In security mode, the server must Decrypts the message replied by the user., Public Account The message sent to the user must be encrypted..

Except that the public account directly calls the server interface, because https is already used.

Our official demo (Deepleo. Web project is demo), in which Controllers/WeixinController accepts user messages and replies to messages.

 

 

Ii. Steps for Public Account Access  1. Download the official encrypted/decrypted file of C.I have downloaded this part to the SDK. See https://github.com/night-king/we... in. SDK/Cryptography for details

 

2. Modify the Post method of WeixinControllerIn safe mode, the request sent from the server POST only adds two parameters, Encrypt_typeAnd Msg_signature(Note that it is not signature), so it is relatively simple to modify. Encrypt_type = aes indicates that the security mode has been enabled for the public account. Msg_signature is the decryption signature string for us. It is only used for decryption. msg_signature is not required for encryption. The following code is a good example.

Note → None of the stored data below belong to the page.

(** The client of a request disconnects while the request reports a recovery. *)
Definition disconnected : Sys :=
  example_runs (usage_fails ++ [Invoke (CallRecovered "usage.read"); Run 2 2000 Stored; Run 2 2000 Stored; Cancel 2]).

Example disconnect_orphans_the_outage :
  orphaned "usage.read" (example_uuid 1) disconnected
  /\ tr_incidents (sy_tracker (@runs example_urls example_edit example_uuid disconnected
       (Invoke (CallRecovered "usage.read") :: repeat (Run 5 9000 Stored) 5)))
     = tr_incidents (sy_tracker disconnected).
Proof.
  split; [split|vm_compute; reflexivity].
  - eexists. split; [vm_compute; reflexivity|]. split; vm_compute; reflexivity.
  - assert (sy_tasks disconnected = ∅) as -> by (vm_compute; reflexivity). intros n task id'. by rewrite lookup_empty.
Qed.
(* ===== verification/Cleanup.v ===== *)
(** * Data retention

    The retention jobs of [src/src/infra/ops.rs]: policies, cut-offs, and the
    cleanup runs that delete expired rows batch by batch.

    [RetentionDb] holds the tables they touch, keyed by their primary keys; a
    row of usage, discovery, health or system data keeps the columns the
    cleanup reads.  The columns [scanned_*] and [deleted_*] of a run are the
    [CleanupCounts] [cr_scanned] and [cr_deleted].  A statement is a function on
    the tables, a transaction a [Tx], and an operation a job [Om] whose steps
    interleave with other clients (see [Ops]).  The loop of [run_cleanup] makes
    at most [max_batches] rounds, which is the recursion of [cleanup_rounds].
    Texts of instants are the class [Rfc3339].  An [INTEGER] column that would
    overflow after [2^31] batches is not modelled. *)

From Stdlib Require Import ZArith Lia.
From stdpp Require Import base gmap list strings.
From S2P Require Import Prelude.
From S2P Require Import RustStr.
From S2P Require Import BTree.
From S2P Require Import Tx.
From S2P Require Import Json.
From S2P Require Import SourceUrl.
From S2P Require Import Redaction.
From S2P Require Import Ops.

Definition DEFAULT_BATCH_SIZE : Z := 500.
Definition DEFAULT_MAX_BATCHES : Z := 1000.
Definition MAX_BATCH_SIZE : Z := 10000.
Definition MAX_MAX_BATCHES : Z := 100000.

Definition RETENTION_KEYS : list string := ["usage_events"; "usage_attempts"; "audit"; "discovery"; "system_events"].
Lemma count_candidates_quiet k d :
  exists k' c, count_candidates policies (mkOpsState k d) = (Ok c, mkOpsState k' d) /\ total c = total_pending policies d.
Proof.
  unfold count_candidates, o_bind.
  repeat match goal with |- context [count_when policies ?key ?f (mkOpsState ?k d)] =>
    let k' := fresh "k" in let Hk := fresh "Hk" in
    destruct (count_when_quiet key f k d) as [k' Hk]; rewrite Hk; clear Hk end.
  do 2 eexists. split; [reflexivity|]. unfold total, total_pending, pending. cbn. lia.
Qed.

(** A run that is going on, or done. *)
Definition going (id : string) (d : RetentionDb) : Prop :=
  exists r, rd_runs d !! id = Some r /\ cr_status r = Running /\ cr_cancel_requested r = false.
Definition done_run (id : string) (d : RetentionDb) : Prop :=
  exists r, rd_runs d !! id = Some r /\ cr_status r = Completed.

Lemma round_tx_going run n k d :
  1 <= cr_batch_size run -> going (cr_id run) d -> fresh_audit d ->
  exists x d', round_tx run policies n (op_now k) d = Ok (Cleaned x, d')
    /\ going (cr_id run) d' /\ fresh_audit d' /\ shrink policies (cr_batch_size run) all_tables d d' (total x).
Proof.
  intros Hsize (r & Hr & Hs & Hc) Hf. unfold round_tx. rewrite Hr. unfold status_in. rewrite Hs, Hc.
  cbn [orb]. rewrite !bool_decide_eq_false_2 by (try done; set_solver).
  destruct (delete_batches_total policies (cr_batch_size run) d) as (x & d1 & Hd).
  pose proof (delete_batches_runs _ _ _ _ _ Hd) as Hr1. pose proof (delete_batches_fresh _ _ _ _ _ Hd Hf) as Hf1.
  unfold tx_bind at 1. rewrite Hd. unfold tx_bind at 1, tx_write at 1.
  set (d2 := update_run _ _ _ d1).
  assert (fresh_audit d2) as Hf2 by (unfold d2, update_run; destruct (rd_runs d1 !! _); done).
  destruct (append_audit_fresh (cr_id run) "retention.cleanup.progress" "progress" (cr_requested_by run)
    (batch_progress n x (op_now k)) None None k d2 Hf2) as (d3 & Ha & Hr3 & Hf3 & Hp3).
  unfold tx_bind. rewrite Ha. exists x, d3. split; [done|]. split_and!; [|done|].
  - unfold going. rewrite Hr3. unfold d2. rewrite update_run_lookup, bool_decide_eq_true_2 by done.
    rewrite Hr1, Hr. cbn. by eexists.
  - apply (shrink_all policies _ Hsize) in Hd. destruct Hd as [_ Ht Hn Hprog]. split.
    + intros u Hu. destruct Hu. unfold all_tables. destruct u; set_solver.
    + intros u Hu. specialize (Ht u Hu). specialize (Hp3 u). unfold d2 in Hp3. rewrite pending_update_run in Hp3. lia.
    + done.
    + intros u Hu Hpos. apply (Hprog u Hu). specialize (Hp3 u). unfold d2 in Hp3. rewrite pending_update_run in Hp3. lia.
Qed.

Lemma update_run_fresh id guard f d : fresh_audit d -> fresh_audit (update_run id guard f d).
Proof. unfold update_run. destruct (rd_runs d !! id) as [r|]; [destruct (guard r)|]; done. Qed.

Lemma shrink_after size d d1 d2 x :
  shrink policies size all_tables d d1 x -> (forall u, pending policies u d2 <= pending policies u d1) ->
  shrink policies size all_tables d d2 x.
Proof.
  intros [Ho Ht Hn Hp] Hle. split.
  - intros u Hu. specialize (Ho u Hu). specialize (Hle u). lia.
  - intros u Hu. specialize (Ht u Hu). specialize (Hle u). lia.
  - done.
  - intros u Hu. specialize (Hp u Hu). specialize (Hle u). lia.
Qed.

(** A round of a run that is going on: every table loses a batch, and the run
    is completed when nothing is left. *)
Lemma round_going run n k d :
  1 <= cr_batch_size run -> going (cr_id run) d -> fresh_audit d ->
  exists x k' d', cleanup_round run policies n (mkOpsState k d) = (Ok (total x, false), mkOpsState k' d')
    /\ fresh_audit d' /\ shrink policies (cr_batch_size run) all_tables d d' (total x)
    /\ if total_pending policies d' =? 0 then done_run (cr_id run) d' else going (cr_id run) d'.
Proof.
  intros Hsize Hg Hf. destruct (round_tx_going run n k d Hsize Hg Hf) as (x & d1 & Hd & Hg1 & Hf1 & Hsh).
  unfold cleanup_round. unfold o_bind at 1. rewrite quiet_tx by done. unfold run_tx. rewrite Hd. cbn [fst snd].
  unfold o_bind at 1. destruct (count_candidates_quiet (S k) d1) as (k1 & c & Hcount & Hc). rewrite Hcount, Hc.
  unfold o_bind at 1. rewrite quiet_write by done.
  set (d2 := update_run _ _ _ d1).
  assert (forall u, pending policies u d2 = pending policies u d1) as Hp2 by (intros; apply pending_update_run).
  assert (fresh_audit d2) as Hf2 by by apply update_run_fresh.
  assert (going (cr_id run) d2) as Hg2.
  { destruct Hg1 as (r & Hr & Hs & Hcr). unfold going, d2. rewrite update_run_lookup, bool_decide_eq_true_2, Hr by done.
    cbn. eexists. split; [done|]. by destruct (is_running r). }
  assert (total_pending policies d2 = total_pending policies d1) as Ht2 by (unfold total_pending; by rewrite !Hp2).
  destruct (Z.ltb_spec 0 (total_pending policies d1)) as [Hpos|Hz].
  - exists x. do 2 eexists. split; [reflexivity|]. split; [done|]. split; [by eapply shrink_after; [|intros; rewrite Hp2]|].
    by rewrite (proj2 (Z.eqb_neq _ _)) by lia.
  - unfold o_bind. rewrite quiet_write by done. set (d3 := update_run _ _ _ d2).
    assert (forall u, pending policies u d3 = pending policies u d1) as Hp3
      by (intros; unfold d3; by rewrite pending_update_run).
    assert (fresh_audit d3) as Hf3 by by apply update_run_fresh.
    destruct (append_audit_quiet (cr_id run) "retention.cleanup.completed" "succeeded" (cr_requested_by run)
      (VObject []) None None (S (S k1)) d3 Hf3) as (d4 & Ha & Hr4 & Hf4 & Hp4).
    rewrite Ha. exists x. do 2 eexists. split; [reflexivity|]. split; [done|].
    assert (forall u, pending policies u d4 <= pending policies u d1) as Hle by (intros u; rewrite <- Hp3; apply Hp4).
    split; [by eapply shrink_after|].
    assert (total_pending policies d4 = 0) as ->.
    { pose proof (total_pending_nonneg policies d1).
      assert (total_pending policies d1 = 0) as Hz1 by lia. rewrite total_pending_zero in Hz1.
      apply total_pending_zero. intros t. specialize (Hle t). rewrite Hz1 in Hle.
      pose proof (pending_nonneg policies t d4). lia. }
    cbn. destruct Hg2 as (r & Hr & Hs & _). unfold done_run. rewrite Hr4. unfold d3.
    rewrite update_run_lookup, bool_decide_eq_true_2, Hr by done. cbn. eexists. split; [done|].
    unfold is_running. by rewrite bool_decide_eq_true_2.
Qed.
(** The loop after the run is done: one look, and it stops. *)
Lemma rounds_done run rounds n k d :
  done_run (cr_id run) d -> exists k', cleanup_rounds run policies rounds n (mkOpsState k d) = (Ok tt, mkOpsState k' d).
Proof.
  intros (r & Hr & Hs). destruct n as [|n]; [by eexists|]. cbn [cleanup_rounds]. unfold cleanup_round, o_bind, o_try.
  rewrite quiet_tx by done. unfold run_tx, round_tx. rewrite Hr. unfold status_in. rewrite Hs. by eexists.
Qed.

Lemma rounds_finish run m : forall rounds n k d,
  1 <= cr_batch_size run -> (m <= n)%nat -> (1 <= m)%nat -> going (cr_id run) d -> fresh_audit d ->
  (forall u, pending policies u d <= cr_batch_size run * Z.of_nat m) ->
  exists k' d', cleanup_rounds run policies rounds n (mkOpsState k d) = (Ok tt, mkOpsState k' d')
    /\ done_run (cr_id run) d' /\ total_pending policies d' = 0.
Proof.
  induction m as [|m IH]; intros rounds n k d Hsize Hmn Hm Hg Hf Hb; [lia|]. destruct n as [|n]; [lia|].
  cbn [cleanup_rounds]. unfold o_bind at 1, o_try.
  destruct (round_going run (cr_batches_completed run + rounds) k d Hsize Hg Hf) as (x & k1 & d1 & Hr & Hf1 & Hsh & Hd).
  rewrite Hr. destruct Hsh as [_ Ht _ Hprog].
  assert (forall u, u ∈ all_tables) as Hall by (intros u; unfold all_tables; destruct u; set_solver).
  destruct (Z.eqb_spec (total_pending policies d1) 0) as [Hz|Hz].
  - destruct (total x =? 0).
    + by do 2 eexists.
    + destruct (rounds_done run (rounds + 1) n k1 d1 Hd) as [k2 Hk2]. rewrite Hk2. by do 2 eexists.
  - assert (exists u, 0 < pending policies u d1) as [u Hu].
    { pose proof (fun t => pending_nonneg policies t d1) as Hn. unfold total_pending in Hz.
      pose proof (Hn Attempts). pose proof (Hn Events). pose proof (Hn Logs). pose proof (Hn Tests).
      pose proof (Hn HealthEvents). pose proof (Hn DiscoveryRuns). pose proof (Hn SystemEvents).
      destruct (decide (0 < pending policies Attempts d1)); [by exists Attempts|].
      destruct (decide (0 < pending policies Events d1)); [by exists Events|].
      destruct (decide (0 < pending policies Logs d1)); [by exists Logs|].
      destruct (decide (0 < pending policies Tests d1)); [by exists Tests|].
      destruct (decide (0 < pending policies HealthEvents d1)); [by exists HealthEvents|].
      destruct (decide (0 < pending policies DiscoveryRuns d1)); [by exists DiscoveryRuns|].
      exists SystemEvents. lia. }
    pose proof (Hprog u (Hall u) Hu) as Hx. rewrite (proj2 (Z.eqb_neq _ _)) by lia.
    assert (forall v, pending policies v d1 <= cr_batch_size run * Z.of_nat m) as Hb1.
    { intros v. specialize (Ht v (Hall v)). specialize (Hb v). nia. }
    apply IH; [done|lia| |done|done|exact Hb1].
    destruct m; [|lia]. specialize (Hb1 u). lia.
Qed.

/// <Summary> /// after the user sends a message, the platform automatically posts a request here and waits for the XML response.
/// Full version: https://github.com/night-king/we ... WeixinController. cs // </summary> [HttpPost] [ActionName ("Index")] public ActionResult Post (string signature, string timestamp, string nonce, string echostr) {WeixinMessage message = null; var safeMode = Request. queryString. get ("encrypt_type") = "aes"; using (var streamReader = new StreamReader (Request. inputStream) {var decryptMsg = string. empty; var msg = streamReader. readToEnd (); # region Decrypt if (safeMode) {var msg_signature = Request. queryString. get ("msg_signature"); var wxBizMsgCrypt = new WXBizMsgCrypt (WeixinConfig. token, WeixinConfig. encodingAESKey, WeixinConfig. appID); var ret = wxBizMsgCrypt. decryptMsg (msg_signature, timestamp, nonce, msg, ref decryptMsg); if (ret! = 0) // decryption failed {// TODO: the developer's business processing logic for decryption failure // Note: This demo uses log4net to record this information. You can use other LogWriter methods. default. writeError (string. format ("decrypt message return {0}, request body {1}", ret, msg) ;}} else {decryptMsg = msg ;}# endregion message = AcceptMessageAPI. parse (decryptMsg);} var response = new WeixinExecutor (). execute (message); var encryptMsg = string. empty; # region encrypted if (safeMode) {var msg_signature = Request. QueryString. get ("msg_signature"); var wxBizMsgCrypt = new WXBizMsgCrypt (WeixinConfig. token, WeixinConfig. encodingAESKey, WeixinConfig. appID); var ret = wxBizMsgCrypt. encryptMsg (response, timestamp, nonce, ref encryptMsg); if (ret! = 0) // encryption failed {// TODO: The business processing logic LogWriter that fails to be encrypted by the developer. default. writeError (string. format ("encrypt message return {0}, response body {1}", ret, response) ;}} else {encryptMsg = response ;} # endregion return new ContentResult {Content = encryptMsg, ContentType = "text/xml", ContentEncoding = System. text. UTF8Encoding. UTF8 };}

Note: WXBizMsgCrypt is an official C # version of the AES encryption and decryption class. You can download these files here.

See: https://github.com/night-king/we... WeixinController. cs

 

3. Public platform background settingsLog on to the background of the public platform and click Developer Center, Change "message encryption method" to" Security Mode". Because the message body transmitted in the compatible mode is three times that of the plain text mode, the security mode is comparable to the plain text mode, so I personally do not recommend using the compatible mode, the official compatibility mode also provides smooth and secure transition from the plaintext mode to the security mode. You also need to set EncodingAESKeyThat is, the encryption and decryption key of the AES algorithm. Save the settings.